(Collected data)

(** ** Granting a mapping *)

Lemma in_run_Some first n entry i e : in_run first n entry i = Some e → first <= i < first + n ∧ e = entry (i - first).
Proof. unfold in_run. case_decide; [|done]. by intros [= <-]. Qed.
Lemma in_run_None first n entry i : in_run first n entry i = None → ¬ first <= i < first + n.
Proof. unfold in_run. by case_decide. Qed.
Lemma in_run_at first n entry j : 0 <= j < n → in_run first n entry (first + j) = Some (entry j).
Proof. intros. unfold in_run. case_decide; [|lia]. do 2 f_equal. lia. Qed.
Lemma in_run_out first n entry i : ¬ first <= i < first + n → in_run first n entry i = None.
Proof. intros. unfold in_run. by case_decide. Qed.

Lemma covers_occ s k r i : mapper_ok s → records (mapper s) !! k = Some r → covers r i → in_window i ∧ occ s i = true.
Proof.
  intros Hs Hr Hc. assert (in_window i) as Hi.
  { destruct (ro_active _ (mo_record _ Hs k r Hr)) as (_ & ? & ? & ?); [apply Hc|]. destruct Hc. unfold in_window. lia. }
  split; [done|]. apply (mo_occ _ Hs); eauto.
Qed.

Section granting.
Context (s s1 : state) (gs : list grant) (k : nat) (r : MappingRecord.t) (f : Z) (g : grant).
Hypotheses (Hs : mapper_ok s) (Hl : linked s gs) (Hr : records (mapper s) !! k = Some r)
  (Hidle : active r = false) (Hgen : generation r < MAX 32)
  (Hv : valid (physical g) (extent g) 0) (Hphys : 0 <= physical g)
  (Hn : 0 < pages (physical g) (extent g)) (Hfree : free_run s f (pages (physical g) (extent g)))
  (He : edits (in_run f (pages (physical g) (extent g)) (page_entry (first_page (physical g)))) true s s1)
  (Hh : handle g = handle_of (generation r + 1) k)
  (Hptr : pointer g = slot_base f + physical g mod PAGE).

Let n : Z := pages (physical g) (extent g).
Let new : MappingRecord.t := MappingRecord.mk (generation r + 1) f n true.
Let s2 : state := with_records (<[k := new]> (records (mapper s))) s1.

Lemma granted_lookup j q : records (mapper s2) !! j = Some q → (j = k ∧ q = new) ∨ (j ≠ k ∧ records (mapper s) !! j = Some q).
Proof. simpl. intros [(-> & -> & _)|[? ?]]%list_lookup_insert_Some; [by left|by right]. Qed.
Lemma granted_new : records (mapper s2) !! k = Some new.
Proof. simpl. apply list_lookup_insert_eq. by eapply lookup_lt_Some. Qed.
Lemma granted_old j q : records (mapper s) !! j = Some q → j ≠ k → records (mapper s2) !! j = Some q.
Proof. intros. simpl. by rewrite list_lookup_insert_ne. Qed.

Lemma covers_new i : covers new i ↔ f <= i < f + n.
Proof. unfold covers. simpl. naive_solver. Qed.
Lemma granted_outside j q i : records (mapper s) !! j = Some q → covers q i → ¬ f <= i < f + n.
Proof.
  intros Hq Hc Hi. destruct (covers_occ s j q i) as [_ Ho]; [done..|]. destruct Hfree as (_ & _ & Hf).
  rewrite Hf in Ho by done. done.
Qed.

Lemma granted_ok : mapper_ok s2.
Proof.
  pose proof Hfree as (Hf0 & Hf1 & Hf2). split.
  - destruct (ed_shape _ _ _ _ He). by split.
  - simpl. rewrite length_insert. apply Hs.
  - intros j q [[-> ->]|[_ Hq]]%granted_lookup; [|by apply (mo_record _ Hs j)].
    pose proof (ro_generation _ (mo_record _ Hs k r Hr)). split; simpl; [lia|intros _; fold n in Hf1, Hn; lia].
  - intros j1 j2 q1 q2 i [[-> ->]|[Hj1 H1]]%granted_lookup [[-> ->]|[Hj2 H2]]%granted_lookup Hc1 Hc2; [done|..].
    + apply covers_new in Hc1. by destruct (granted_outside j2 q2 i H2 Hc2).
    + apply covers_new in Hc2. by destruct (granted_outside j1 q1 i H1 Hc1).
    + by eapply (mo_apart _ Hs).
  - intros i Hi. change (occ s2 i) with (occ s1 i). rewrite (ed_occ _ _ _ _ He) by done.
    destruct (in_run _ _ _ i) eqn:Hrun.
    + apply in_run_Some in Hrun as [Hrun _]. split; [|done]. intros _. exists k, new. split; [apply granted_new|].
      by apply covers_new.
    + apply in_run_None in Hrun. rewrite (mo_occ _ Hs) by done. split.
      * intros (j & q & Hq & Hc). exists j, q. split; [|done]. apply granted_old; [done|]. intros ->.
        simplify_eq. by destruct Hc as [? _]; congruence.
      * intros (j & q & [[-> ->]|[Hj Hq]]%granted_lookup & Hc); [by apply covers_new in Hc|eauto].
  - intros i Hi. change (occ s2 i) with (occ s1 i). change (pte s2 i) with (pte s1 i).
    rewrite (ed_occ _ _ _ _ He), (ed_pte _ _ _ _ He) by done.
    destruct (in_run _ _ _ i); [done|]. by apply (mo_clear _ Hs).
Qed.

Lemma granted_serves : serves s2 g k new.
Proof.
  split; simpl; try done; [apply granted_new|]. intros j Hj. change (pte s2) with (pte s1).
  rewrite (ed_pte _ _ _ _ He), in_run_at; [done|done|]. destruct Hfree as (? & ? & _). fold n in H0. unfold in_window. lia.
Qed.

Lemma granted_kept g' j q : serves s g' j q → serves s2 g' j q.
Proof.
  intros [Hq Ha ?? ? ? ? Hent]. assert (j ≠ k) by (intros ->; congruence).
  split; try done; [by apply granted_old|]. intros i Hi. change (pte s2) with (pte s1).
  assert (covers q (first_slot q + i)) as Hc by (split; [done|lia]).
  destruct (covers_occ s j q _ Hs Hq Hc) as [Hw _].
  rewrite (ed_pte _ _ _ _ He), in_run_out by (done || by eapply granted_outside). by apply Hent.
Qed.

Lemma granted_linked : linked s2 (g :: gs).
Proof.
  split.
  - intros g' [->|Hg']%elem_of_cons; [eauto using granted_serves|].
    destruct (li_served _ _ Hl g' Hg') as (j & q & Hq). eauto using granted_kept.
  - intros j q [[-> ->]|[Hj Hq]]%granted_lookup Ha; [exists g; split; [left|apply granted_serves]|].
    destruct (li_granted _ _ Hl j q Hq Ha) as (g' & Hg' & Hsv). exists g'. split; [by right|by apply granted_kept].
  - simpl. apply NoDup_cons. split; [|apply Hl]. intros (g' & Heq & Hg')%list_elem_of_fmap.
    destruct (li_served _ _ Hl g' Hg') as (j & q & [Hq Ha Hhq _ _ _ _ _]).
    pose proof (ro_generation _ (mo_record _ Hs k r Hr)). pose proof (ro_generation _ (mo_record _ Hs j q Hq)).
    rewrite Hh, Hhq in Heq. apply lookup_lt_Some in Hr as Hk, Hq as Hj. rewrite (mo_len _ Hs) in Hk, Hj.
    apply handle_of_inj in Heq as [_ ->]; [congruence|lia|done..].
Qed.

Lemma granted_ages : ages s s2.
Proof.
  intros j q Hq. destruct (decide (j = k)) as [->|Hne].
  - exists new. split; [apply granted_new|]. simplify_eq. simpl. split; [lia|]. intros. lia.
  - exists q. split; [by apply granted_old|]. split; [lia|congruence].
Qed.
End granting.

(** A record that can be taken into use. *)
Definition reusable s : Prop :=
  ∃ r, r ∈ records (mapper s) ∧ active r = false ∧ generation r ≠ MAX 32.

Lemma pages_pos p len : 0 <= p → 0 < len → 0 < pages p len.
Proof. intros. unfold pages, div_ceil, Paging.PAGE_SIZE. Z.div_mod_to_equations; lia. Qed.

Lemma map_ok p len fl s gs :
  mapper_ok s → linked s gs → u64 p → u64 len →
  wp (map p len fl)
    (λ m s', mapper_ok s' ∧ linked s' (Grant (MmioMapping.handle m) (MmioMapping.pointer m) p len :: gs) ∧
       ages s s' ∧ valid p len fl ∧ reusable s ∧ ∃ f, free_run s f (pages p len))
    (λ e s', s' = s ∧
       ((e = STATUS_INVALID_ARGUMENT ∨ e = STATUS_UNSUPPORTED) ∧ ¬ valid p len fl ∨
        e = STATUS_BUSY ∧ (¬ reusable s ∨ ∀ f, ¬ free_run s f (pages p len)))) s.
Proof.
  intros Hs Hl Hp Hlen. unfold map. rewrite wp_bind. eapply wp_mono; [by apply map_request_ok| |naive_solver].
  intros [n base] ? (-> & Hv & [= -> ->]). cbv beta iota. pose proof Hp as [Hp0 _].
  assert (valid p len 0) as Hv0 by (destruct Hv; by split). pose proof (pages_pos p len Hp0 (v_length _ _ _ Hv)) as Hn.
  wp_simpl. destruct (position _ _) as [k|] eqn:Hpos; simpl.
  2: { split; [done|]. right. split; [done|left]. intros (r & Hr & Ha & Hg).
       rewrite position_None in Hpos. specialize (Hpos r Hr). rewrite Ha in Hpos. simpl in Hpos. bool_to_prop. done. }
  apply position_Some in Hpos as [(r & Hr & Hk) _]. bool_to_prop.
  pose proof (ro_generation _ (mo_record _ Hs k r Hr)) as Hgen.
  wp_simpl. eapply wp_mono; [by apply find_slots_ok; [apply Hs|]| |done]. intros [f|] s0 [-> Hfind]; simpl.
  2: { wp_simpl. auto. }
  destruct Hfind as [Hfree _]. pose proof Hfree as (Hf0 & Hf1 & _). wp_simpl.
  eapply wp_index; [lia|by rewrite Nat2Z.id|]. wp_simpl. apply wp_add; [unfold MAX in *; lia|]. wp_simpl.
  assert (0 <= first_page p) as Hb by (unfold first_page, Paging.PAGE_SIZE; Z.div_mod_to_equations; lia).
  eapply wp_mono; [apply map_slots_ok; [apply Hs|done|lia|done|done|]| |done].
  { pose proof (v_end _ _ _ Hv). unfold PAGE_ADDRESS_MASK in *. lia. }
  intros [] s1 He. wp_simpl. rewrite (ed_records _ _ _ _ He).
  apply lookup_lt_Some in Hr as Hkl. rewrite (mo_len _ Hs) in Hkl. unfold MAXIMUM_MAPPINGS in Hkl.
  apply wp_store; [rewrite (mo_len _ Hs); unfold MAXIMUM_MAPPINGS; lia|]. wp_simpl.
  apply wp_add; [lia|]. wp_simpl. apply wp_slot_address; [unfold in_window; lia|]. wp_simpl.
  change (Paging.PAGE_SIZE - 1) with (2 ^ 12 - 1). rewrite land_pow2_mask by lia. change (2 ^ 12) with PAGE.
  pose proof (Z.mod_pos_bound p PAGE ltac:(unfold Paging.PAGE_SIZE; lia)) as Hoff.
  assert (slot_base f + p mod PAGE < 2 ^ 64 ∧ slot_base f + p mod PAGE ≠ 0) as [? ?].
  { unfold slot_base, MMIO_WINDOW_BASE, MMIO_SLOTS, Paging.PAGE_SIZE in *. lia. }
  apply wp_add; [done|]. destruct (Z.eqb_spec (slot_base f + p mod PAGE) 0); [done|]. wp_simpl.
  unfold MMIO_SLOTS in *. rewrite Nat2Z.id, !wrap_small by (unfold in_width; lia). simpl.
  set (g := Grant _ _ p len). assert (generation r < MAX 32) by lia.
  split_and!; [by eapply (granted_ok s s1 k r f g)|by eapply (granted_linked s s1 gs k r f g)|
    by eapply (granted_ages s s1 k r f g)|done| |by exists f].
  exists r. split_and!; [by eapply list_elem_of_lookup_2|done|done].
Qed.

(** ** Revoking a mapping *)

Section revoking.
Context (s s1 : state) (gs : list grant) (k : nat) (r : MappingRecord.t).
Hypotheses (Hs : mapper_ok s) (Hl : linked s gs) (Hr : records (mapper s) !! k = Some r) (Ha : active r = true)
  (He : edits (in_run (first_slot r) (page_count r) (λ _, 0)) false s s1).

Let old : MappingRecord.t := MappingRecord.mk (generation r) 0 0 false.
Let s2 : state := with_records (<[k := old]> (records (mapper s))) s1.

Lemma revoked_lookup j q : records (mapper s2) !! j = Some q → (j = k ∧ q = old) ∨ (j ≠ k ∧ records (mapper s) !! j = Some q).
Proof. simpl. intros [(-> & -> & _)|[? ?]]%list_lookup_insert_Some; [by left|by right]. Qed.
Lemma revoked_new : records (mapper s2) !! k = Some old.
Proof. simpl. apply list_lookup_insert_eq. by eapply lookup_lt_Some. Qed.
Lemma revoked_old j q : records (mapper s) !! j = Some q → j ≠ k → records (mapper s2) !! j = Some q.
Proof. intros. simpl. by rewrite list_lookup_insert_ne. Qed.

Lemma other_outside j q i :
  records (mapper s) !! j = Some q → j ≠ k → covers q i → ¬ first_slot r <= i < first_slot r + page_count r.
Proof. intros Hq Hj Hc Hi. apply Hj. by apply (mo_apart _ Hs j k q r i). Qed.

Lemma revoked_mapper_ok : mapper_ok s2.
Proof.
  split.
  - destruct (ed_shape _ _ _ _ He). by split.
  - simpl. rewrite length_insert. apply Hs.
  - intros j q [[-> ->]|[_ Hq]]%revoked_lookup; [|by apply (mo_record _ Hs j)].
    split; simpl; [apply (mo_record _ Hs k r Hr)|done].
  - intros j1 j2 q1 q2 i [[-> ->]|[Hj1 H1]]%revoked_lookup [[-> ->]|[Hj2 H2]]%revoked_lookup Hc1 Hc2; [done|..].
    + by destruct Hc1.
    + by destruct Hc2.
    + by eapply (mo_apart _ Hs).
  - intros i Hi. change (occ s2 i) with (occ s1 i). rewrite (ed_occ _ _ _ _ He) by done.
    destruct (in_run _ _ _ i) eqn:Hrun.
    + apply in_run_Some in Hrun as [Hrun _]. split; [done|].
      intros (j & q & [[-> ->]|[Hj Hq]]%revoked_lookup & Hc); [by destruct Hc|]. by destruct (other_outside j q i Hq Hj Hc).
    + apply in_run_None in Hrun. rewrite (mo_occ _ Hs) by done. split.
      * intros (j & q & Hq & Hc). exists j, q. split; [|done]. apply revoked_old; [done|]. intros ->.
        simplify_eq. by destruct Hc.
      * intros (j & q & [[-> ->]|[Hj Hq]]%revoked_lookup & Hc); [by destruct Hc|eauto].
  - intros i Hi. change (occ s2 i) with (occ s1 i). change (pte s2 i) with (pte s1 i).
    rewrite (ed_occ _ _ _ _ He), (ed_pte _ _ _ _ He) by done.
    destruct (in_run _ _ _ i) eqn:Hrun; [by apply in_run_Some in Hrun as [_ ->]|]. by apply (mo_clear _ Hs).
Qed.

▶ [TO DO]: Write out word for word only the lines from the start of the entries down to the line with "Lemma granted_lookup j", please, including both ends.

▶ [YOUR RESPONSE]:
(** ** Granting a mapping *)

Lemma in_run_Some first n entry i e : in_run first n entry i = Some e → first <= i < first + n ∧ e = entry (i - first).
Proof. unfold in_run. case_decide; [|done]. by intros [= <-]. Qed.
Lemma in_run_None first n entry i : in_run first n entry i = None → ¬ first <= i < first + n.
Proof. unfold in_run. by case_decide. Qed.
Lemma in_run_at first n entry j : 0 <= j < n → in_run first n entry (first + j) = Some (entry j).
Proof. intros. unfold in_run. case_decide; [|lia]. do 2 f_equal. lia. Qed.
Lemma in_run_out first n entry i : ¬ first <= i < first + n → in_run first n entry i = None.
Proof. intros. unfold in_run. by case_decide. Qed.

Lemma covers_occ s k r i : mapper_ok s → records (mapper s) !! k = Some r → covers r i → in_window i ∧ occ s i = true.
Proof.
  intros Hs Hr Hc. assert (in_window i) as Hi.
  { destruct (ro_active _ (mo_record _ Hs k r Hr)) as (_ & ? & ? & ?); [apply Hc|]. destruct Hc. unfold in_window. lia. }
  split; [done|]. apply (mo_occ _ Hs); eauto.
Qed.

Section granting.
Context (s s1 : state) (gs : list grant) (k : nat) (r : MappingRecord.t) (f : Z) (g : grant).
Hypotheses (Hs : mapper_ok s) (Hl : linked s gs) (Hr : records (mapper s) !! k = Some r)
  (Hidle : active r = false) (Hgen : generation r < MAX 32)
  (Hv : valid (physical g) (extent g) 0) (Hphys : 0 <= physical g)
  (Hn : 0 < pages (physical g) (extent g)) (Hfree : free_run s f (pages (physical g) (extent g)))
  (He : edits (in_run f (pages (physical g) (extent g)) (page_entry (first_page (physical g)))) true s s1)
  (Hh : handle g = handle_of (generation r + 1) k)
  (Hptr : pointer g = slot_base f + physical g mod PAGE).

Let n : Z := pages (physical g) (extent g).
Let new : MappingRecord.t := MappingRecord.mk (generation r + 1) f n true.
Let s2 : state := with_records (<[k := new]> (records (mapper s))) s1.

Lemma granted_lookup j q : records (mapper s2) !! j = Some q → (j = k ∧ q = new) ∨ (j ≠ k ∧ records (mapper s) !! j = Some q).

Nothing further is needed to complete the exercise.